What if X=0, but Y≥0? In that case, the conditions become
1) 284 – 3.2Y -2λ + µ ≤0
2) 212.5 – 3.8Y – 0.06Y2 – 1.5λ + µ = 0
Let us try both constraints non-binding, so that λ=µ=0. This gives Y =
35.75 as the non-negative solution to 2), but that fails to satisfy 1). If the
machine constraint is binding but the production constraint is slack, then
2) gives a negative value for λ, which is impossible. If the production
constraint is binding but the machine constraint slack (so Y=40 and λ=0),
then 2) gives µ=35.5, but this fails to satisfy 1). Finally we cannot have
both constraints binding, as then X is positive. Hence, there is no solution
with X=0 but Y≥0.
Finally, we may look for solutions where X≥0 and Y=0. Our first two
conditions now become
1) 284 – 5X – 0.06X2 – 2λ + µ = 0
2) 212.5 – 3.2X -1.5λ + µ ≤0
The constraints must now be either both binding or both slack, as they are
both precisely satisfied when X=40. In this case, the conditions become
-12 – 2λ + µ=0
84.5 – 1.5λ+µ =0
But this makes λ negative. If both constraints are slack, so that λ=µ=0, we
have from 1) that X = 38.77. However, this fails to satisfy condition 2).

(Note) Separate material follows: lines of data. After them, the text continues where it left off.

(** The lines printed by [main] and by [close]. *)
Inductive script_line :=
  | RuleAbove                        (* "\n" + "="*60 *)
  | RulePlain                        (* "="*60 *)
  | RuleBelow                        (* "="*60 + "\n" *)
  | Title
  | InterfaceLine (interface : string)
  | PortLine (channel : string)
  | MotorLine (motor_id : Z)
  | TestLine
  | Initialization
  | Initialized
  | MovingClockwise
  | MovingAnticlockwise
  | Returning
  | MovingTo (degrees : Z)
  | SequenceCompleted
  | ErrorReport (reason : string)
  | Troubleshooting (n : nat)        (* the heading (0) and the four hints *)
  | ShutdownSequence
  | ShutdownCompleted
  | ShutdownError (reason : string)
  | ProgramEnded
  | ConnectionClosed.                (* printed by [close] *)

(** What the script does, in order: an effect of a [CyberGearMotor]
    method or a [time.sleep] of [main], a [print] of the script,
    [traceback.print_exc()], [self.bus.shutdown()] with its outcome. *)
Inductive script_event :=
  | Device (ev : event)
  | Say (l : script_line)
  | PrintTraceback
  | BusShutdown (err : option exn).

(** The log without pauses and without the lines of the class: the frames
    handed to the bus, the lines of the script, the traceback, the
    shutdown. *)
Inductive mark :=
  | Sent (msg : Message)
  | Said (l : script_line)
  | Traced
  | Closed.
(** X9.  The combinators keep documents safe, so what they build from safe
    parts is rendered without an exception by every layout: [group] (the
    first alternative of the [Union] it builds is flat), [nest], [align]
    and [hang], the separators [hsep], [vsep], [fillSep], [sep], [hcat],
    [vcat], [fillCat] and [cat], and [list] and [tupled]. *)
Theorem combinators_keep_safeDoc d docs (n : Z) :
  safeDoc d -> Forall safeDoc docs ->
  safeDoc (D.group d) /\ safeDoc (D.nest n d) /\ safeDoc (D.align d)
  /\ safeDoc (D.hang n d)
  /\ safeDoc (D.hsep docs) /\ safeDoc (D.vsep docs) /\ safeDoc (D.fillSep docs)
  /\ safeDoc (D.sep docs)
  /\ safeDoc (D.hcat docs) /\ safeDoc (D.vcat docs) /\ safeDoc (D.fillCat docs)
  /\ safeDoc (D.cat docs)
  /\ safeDoc (D.list docs) /\ safeDoc (D.tupled docs).
Proof.
  intros Hd Hdocs.
  assert (Hc : forall f : Doc A -> Doc A -> Doc A,
             (forall x y, safeDoc x -> safeDoc y -> safeDoc (f x y)) ->
             safeDoc (D.concatWith f docs))
    by (intros f Hf; now apply concatWith_safeDoc).
  assert (Ha : forall e : Doc A, safeDoc e -> safeDoc (D.align e)).
  { intros e He. unfold D.align, D.column, D.nesting. simpl.
    intros k i. now apply nest_safeDoc. }
  repeat split.
  - now apply group_keeps_safeDoc.
  - now apply nest_safeDoc.
  - now apply Ha.
  - unfold D.hang. apply Ha. now apply nest_safeDoc.
  - apply Hc. intros x y Hx Hy. simpl. tauto.
  - apply Hc. intros x y Hx Hy. simpl. tauto.
  - apply Hc. intros x y Hx Hy. simpl. tauto.
  - apply group_keeps_safeDoc, Hc. intros x y Hx Hy. simpl. tauto.
  - apply Hc. intros x y Hx Hy. simpl. tauto.
  - apply Hc. intros x y Hx Hy. simpl. tauto.
  - apply Hc. intros x y Hx Hy. simpl. tauto.
  - apply group_keeps_safeDoc, Hc. intros x y Hx Hy. simpl. tauto.
  - apply group_keeps_safeDoc, encloseSep_safeDoc; simpl; auto.
  - apply group_keeps_safeDoc, encloseSep_safeDoc; simpl; auto.
Qed.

Thus, we have ruled out all possible boundary solutions, leaving only the
interior solution (X,Y)=( 26.365,18.18), where the machine-time
constraint is binding, and the production constraint is slack. As this is the
only possibility, and as there logically must be some profit-maximising
combination of outputs subject to the constraint (as infinite profits are
clearly impossible), then this must in fact be the global maximum
solution.
This has been a rather cumbersome process of checking all possibilities.
In fact, consideration of the properties of the function would enable us to
rule out a lot of the possible solutions very easily, but this would take
rather more theoretical machinery to demonstrate. You are not likely to
meet such awkward cases in your MA programme, but this example
illustrates how the process can be carried out if necessary.